- [ABOUT THIS TASK] The data below should be repeated exactly and in full.

- [Records from a data collection]
------------------------------------------------

(** The binary64 number nearest to [n / d] for [0 <= n], [0 < d]: 53
    significant bits, exponent not below -1074, ties to even. *)
Definition nearest_binary64 (n d : Z) : binary64 :=
  let e := Z.max (Z.log2 (n * 2 ^ 1074 / d) - 1126) (-1074) in
  {| mant := if 0 <=? e then round_half_even n (d * 2 ^ e)
             else round_half_even (n * 2 ^ (- e)) d;
     expo := e |}.

(** [a / b] on two [int]s with [0 < b]: the correctly rounded quotient, or
    [OverflowError] when it is too large for a float. *)
Definition true_div (a b : Z) : result binary64 :=
  let x := nearest_binary64 (Z.abs a) b in
  if 2 ^ 1024 <=? mant x * 2 ^ Z.max 0 (expo x) then inl OverflowError
  else inr {| mant := Z.sgn a * mant x; expo := expo x |}.

(** [datetime.timedelta(microseconds=x)] for a float [x]: [x] is rounded
    to a whole number of microseconds, ties to even; more than 999999999
    days in either direction is an [OverflowError].  The value is the
    total number of microseconds. *)
Definition timedelta (x : binary64) : result Z :=
  let us := if 0 <=? expo x then mant x * 2 ^ expo x
            else round_half_even (mant x) (2 ^ (- expo x)) in
  let days := us / 86400000000 in
  if (days <? -999999999) || (999999999 <? days) then inl OverflowError
  else inr us.

(** A [datetime] is the number of microseconds since
    [datetime.min = datetime(1, 1, 1)]; [datetime.max] is
    9999-12-31 23:59:59.999999, the last microsecond of day 3652059. *)
Definition datetime_min : Z := 0.
Definition datetime_max : Z := 3652059 * 86400000000 - 1.

(** [dt + td] *)
Definition datetime_add (dt td : Z) : result Z :=
  let r := dt + td in
  if (r <? datetime_min) || (datetime_max <? r) then inl OverflowError
  else inr r.

(** [pytz.UTC.localize(dt)] attaches the UTC zone to a naive [datetime]:
    the instant, counted from 0001-01-01T00:00:00Z, is the same number. *)
Definition UTC_localize (dt : Z) : Z := dt.

(** ** The data classes *)

Definition LOG_LEVELS : list string := ["info"; "warn"; "fail"].

Module LogEntryHeader.
Record t : Type := { level : string; message : string }.
End LogEntryHeader.

Module LogRecord.
Record t : Type := { ticks : Z; message : string }.
Lemma refine_body_total (entry : Entry) (st : Attempt) :
  total (refine_body net brand entry st).
Proof.
  unfold refine_body. cbv zeta.
  apply total_bind; [apply instant_total|]. intros refined.
  apply total_bind.
  - destruct refined; [|apply total_ret].
    apply total_bind; [apply fetch_total | intros; apply total_ret].
  - intros st1. destruct (a_nutrients st1); [apply total_ret|].
    apply total_bind; [apply natural_bounded | intros; apply total_ret].
Qed.

Lemma refine_loop_total (entry : Entry) (fuel : nat) (st : Attempt) :
  total (refine_loop net fuel brand entry st).
Proof.
  revert st. induction fuel as [|fuel IH]; intros st; cbn [refine_loop].
  - apply total_ret.
  - destruct (refine_guard st); [|apply total_ret].
    apply total_bind; [apply refine_body_total | exact IH].
Qed.

Lemma process_entry_total (entry : Entry) :
  total (process_entry net over_budget brand entry).
Proof.
  intros w. unfold process_entry. cbv zeta.
  destruct (cache w !! _); [now eexists|].
  revert w. change (total (
    match_ <- _nutritionix_search_item net over_budget brand (e_item_name entry)
                (e_description entry) (e_category entry)
                (e_required_keywords entry) (e_forbidden_keywords entry)
                (e_nutritionix_query entry) ;;
    nutrients <- match match_ with
                 | Some c =>
                     if cand_nonempty c
                     then _nutritionix_nutrients_from_item net c (truthy brand) brand
                     else mret None
                 | None => mret None
                 end ;;
    nutrients <- match nutrients with
                 | None => if truthy (e_nutritionix_query entry)
                           then _natural_search_best net brand
                                  (or_empty (e_nutritionix_query entry))
                           else mret None
                 | Some _ => mret nutrients
                 end ;;
    st <- refine_loop net 2 brand entry (mkAttempt 0 match_ nutrients) ;;
    mn <- strict_retry net brand entry (a_match st) (a_nutrients st) ;;
    (fun w' =>
       (Ok (mkResult (final_name (e_item_name entry) (fst mn) (snd mn))
                     (e_description entry) (qty_of entry) (fst mn) (snd mn)),
        mkWorld (<[_cache_key_for_item brand (e_item_name entry)
                     (e_description entry)
                   := mkResult (final_name (e_item_name entry) (fst mn) (snd mn))
                        (e_description entry) (qty_of entry) (fst mn) (snd mn)]>
                   (cache w')) (calls w'))))).
  apply total_bind; [apply search_item_total|]. intros mt.
  apply total_bind.
  { destruct mt as [c0|]; [destruct (cand_nonempty c0)|];
      first [apply fetch_total | apply total_ret]. }
  intros n1. apply total_bind.
  { destruct n1; [|destruct (truthy (e_nutritionix_query entry))];
      first [apply natural_bounded | apply total_ret]. }
  intros n2. apply total_bind; [apply refine_loop_total|]. intros st.
  apply total_bind; [apply strict_retry_bounded|]. intros mn w. now eexists.
Qed.
(** * Moss-chat-web: the retrieval pipeline of the knowledge base

    A shallow embedding of [src/copilot-service.ts] (class [CopilotService])
    and [src/knowledge-service.ts] (class [KnowledgeService]), and the
    properties of the two-stage retrieval pipeline that they implement;
    with them the chat endpoint of [src/server.ts], which calls both, and
    the connection of [src/db.ts].

    Conventions of the embedding.
    - A JavaScript string is a [list ascii]: the sequence of its code units,
      for the strings whose code units are below 256 (ASCII and Latin-1).
      [toLowerCase] and the white space class are those of JavaScript on
      these code units.
    - A JavaScript number that the code uses as an index or a count is a [Z]
      (a [nat] where it is the length of an array or of a string).
    - A function that can throw returns an [exc]; [try]/[catch] is [catch].
    - The file has two parts: the embedding (definitions only), then the
      lemmas and theorems about it. *)

From Stdlib Require Import ZArith Lia Ascii String DecimalString.
From Stdlib Require DecimalNat DecimalFacts.
From stdpp Require Import base option list sorting strings gmap.

Open Scope Z_scope.
Open Scope nat_scope.
Open Scope stdpp_scope.

(** ** JavaScript values *)

Abbreviation jsstring := (list ascii).

(** A string literal of the source. *)
Definition str (s : string) : jsstring := String.list_ascii_of_string s.

Module JS.

(** *** Exceptions *)

Inductive exc (A : Type) : Type :=
| Ok (a : A)
| Throw (message : jsstring).
Arguments Ok {A} a.
Arguments Throw {A} message.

------------------------------------------------

- [WRITTEN ANSWER]
(** The binary64 number nearest to [n / d] for [0 <= n], [0 < d]: 53
    significant bits, exponent not below -1074, ties to even. *)
Definition nearest_binary64 (n d : Z) : binary64 :=
  let e := Z.max (Z.log2 (n * 2 ^ 1074 / d) - 1126) (-1074) in
  {| mant := if 0 <=? e then round_half_even n (d * 2 ^ e)
             else round_half_even (n * 2 ^ (- e)) d;
     expo := e |}.

(** [a / b] on two [int]s with [0 < b]: the correctly rounded quotient, or
    [OverflowError] when it is too large for a float. *)
Definition true_div (a b : Z) : result binary64 :=
  let x := nearest_binary64 (Z.abs a) b in
  if 2 ^ 1024 <=? mant x * 2 ^ Z.max 0 (expo x) then inl OverflowError
  else inr {| mant := Z.sgn a * mant x; expo := expo x |}.

(** [datetime.timedelta(microseconds=x)] for a float [x]: [x] is rounded
    to a whole number of microseconds, ties to even; more than 999999999
    days in either direction is an [OverflowError].  The value is the
    total number of microseconds. *)
Definition timedelta (x : binary64) : result Z :=
  let us := if 0 <=? expo x then mant x * 2 ^ expo x
            else round_half_even (mant x) (2 ^ (- expo x)) in
  let days := us / 86400000000 in
  if (days <? -999999999) || (999999999 <? days) then inl OverflowError
  else inr us.

(** A [datetime] is the number of microseconds since
    [datetime.min = datetime(1, 1, 1)]; [datetime.max] is
    9999-12-31 23:59:59.999999, the last microsecond of day 3652059. *)
Definition datetime_min : Z := 0.
Definition datetime_max : Z := 3652059 * 86400000000 - 1.

(** [dt + td] *)
Definition datetime_add (dt td : Z) : result Z :=
  let r := dt + td in
  if (r <? datetime_min) || (datetime_max <? r) then inl OverflowError
  else inr r.

(** [pytz.UTC.localize(dt)] attaches the UTC zone to a naive [datetime]:
    the instant, counted from 0001-01-01T00:00:00Z, is the same number. *)
Definition UTC_localize (dt : Z) : Z := dt.

(** ** The data classes *)

Definition LOG_LEVELS : list string := ["info"; "warn"; "fail"].

Module LogEntryHeader.
Record t : Type := { level : string; message : string }.
End LogEntryHeader.

Module LogRecord.
Record t : Type := { ticks : Z; message : string }.
Lemma refine_body_total (entry : Entry) (st : Attempt) :
  total (refine_body net brand entry st).
Proof.
  unfold refine_body. cbv zeta.
  apply total_bind; [apply instant_total|]. intros refined.
  apply total_bind.
  - destruct refined; [|apply total_ret].
    apply total_bind; [apply fetch_total | intros; apply total_ret].
  - intros st1. destruct (a_nutrients st1); [apply total_ret|].
    apply total_bind; [apply natural_bounded | intros; apply total_ret].
Qed.

Lemma refine_loop_total (entry : Entry) (fuel : nat) (st : Attempt) :
  total (refine_loop net fuel brand entry st).
Proof.
  revert st. induction fuel as [|fuel IH]; intros st; cbn [refine_loop].
  - apply total_ret.
  - destruct (refine_guard st); [|apply total_ret].
    apply total_bind; [apply refine_body_total | exact IH].
Qed.

Lemma process_entry_total (entry : Entry) :
  total (process_entry net over_budget brand entry).
Proof.
  intros w. unfold process_entry. cbv zeta.
  destruct (cache w !! _); [now eexists|].
  revert w. change (total (
    match_ <- _nutritionix_search_item net over_budget brand (e_item_name entry)
                (e_description entry) (e_category entry)
                (e_required_keywords entry) (e_forbidden_keywords entry)
                (e_nutritionix_query entry) ;;
    nutrients <- match match_ with
                 | Some c =>
                     if cand_nonempty c
                     then _nutritionix_nutrients_from_item net c (truthy brand) brand
                     else mret None
                 | None => mret None
                 end ;;
    nutrients <- match nutrients with
                 | None => if truthy (e_nutritionix_query entry)
                           then _natural_search_best net brand
                                  (or_empty (e_nutritionix_query entry))
                           else mret None
                 | Some _ => mret nutrients
                 end ;;
    st <- refine_loop net 2 brand entry (mkAttempt 0 match_ nutrients) ;;
    mn <- strict_retry net brand entry (a_match st) (a_nutrients st) ;;
    (fun w' =>
       (Ok (mkResult (final_name (e_item_name entry) (fst mn) (snd mn))
                     (e_description entry) (qty_of entry) (fst mn) (snd mn)),
        mkWorld (<[_cache_key_for_item brand (e_item_name entry)
                     (e_description entry)
                   := mkResult (final_name (e_item_name entry) (fst mn) (snd mn))
                        (e_description entry) (qty_of entry) (fst mn) (snd mn)]>
                   (cache w')) (calls w'))))).
  apply total_bind; [apply search_item_total|]. intros mt.
  apply total_bind.
  { destruct mt as [c0|]; [destruct (cand_nonempty c0)|];
      first [apply fetch_total | apply total_ret]. }
  intros n1. apply total_bind.
  { destruct n1; [|destruct (truthy (e_nutritionix_query entry))];
      first [apply natural_bounded | apply total_ret]. }
  intros n2. apply total_bind; [apply refine_loop_total|]. intros st.
  apply total_bind; [apply strict_retry_bounded|]. intros mn w. now eexists.
Qed.
(** * Moss-chat-web: the retrieval pipeline of the knowledge base

    A shallow embedding of [src/copilot-service.ts] (class [CopilotService])
    and [src/knowledge-service.ts] (class [KnowledgeService]), and the
    properties of the two-stage retrieval pipeline that they implement;
    with them the chat endpoint of [src/server.ts], which calls both, and
    the connection of [src/db.ts].

    Conventions of the embedding.
    - A JavaScript string is a [list ascii]: the sequence of its code units,
      for the strings whose code units are below 256 (ASCII and Latin-1).
      [toLowerCase] and the white space class are those of JavaScript on
      these code units.
    - A JavaScript number that the code uses as an index or a count is a [Z]
      (a [nat] where it is the length of an array or of a string).
    - A function that can throw returns an [exc]; [try]/[catch] is [catch].
    - The file has two parts: the embedding (definitions only), then the
      lemmas and theorems about it. *)

From Stdlib Require Import ZArith Lia Ascii String DecimalString.
From Stdlib Require DecimalNat DecimalFacts.
From stdpp Require Import base option list sorting strings gmap.

Open Scope Z_scope.
Open Scope nat_scope.
Open Scope stdpp_scope.

(** ** JavaScript values *)

Abbreviation jsstring := (list ascii).

(** A string literal of the source. *)
Definition str (s : string) : jsstring := String.list_ascii_of_string s.

Module JS.

(** *** Exceptions *)

Inductive exc (A : Type) : Type :=
| Ok (a : A)
| Throw (message : jsstring).
Arguments Ok {A} a.
Arguments Throw {A} message.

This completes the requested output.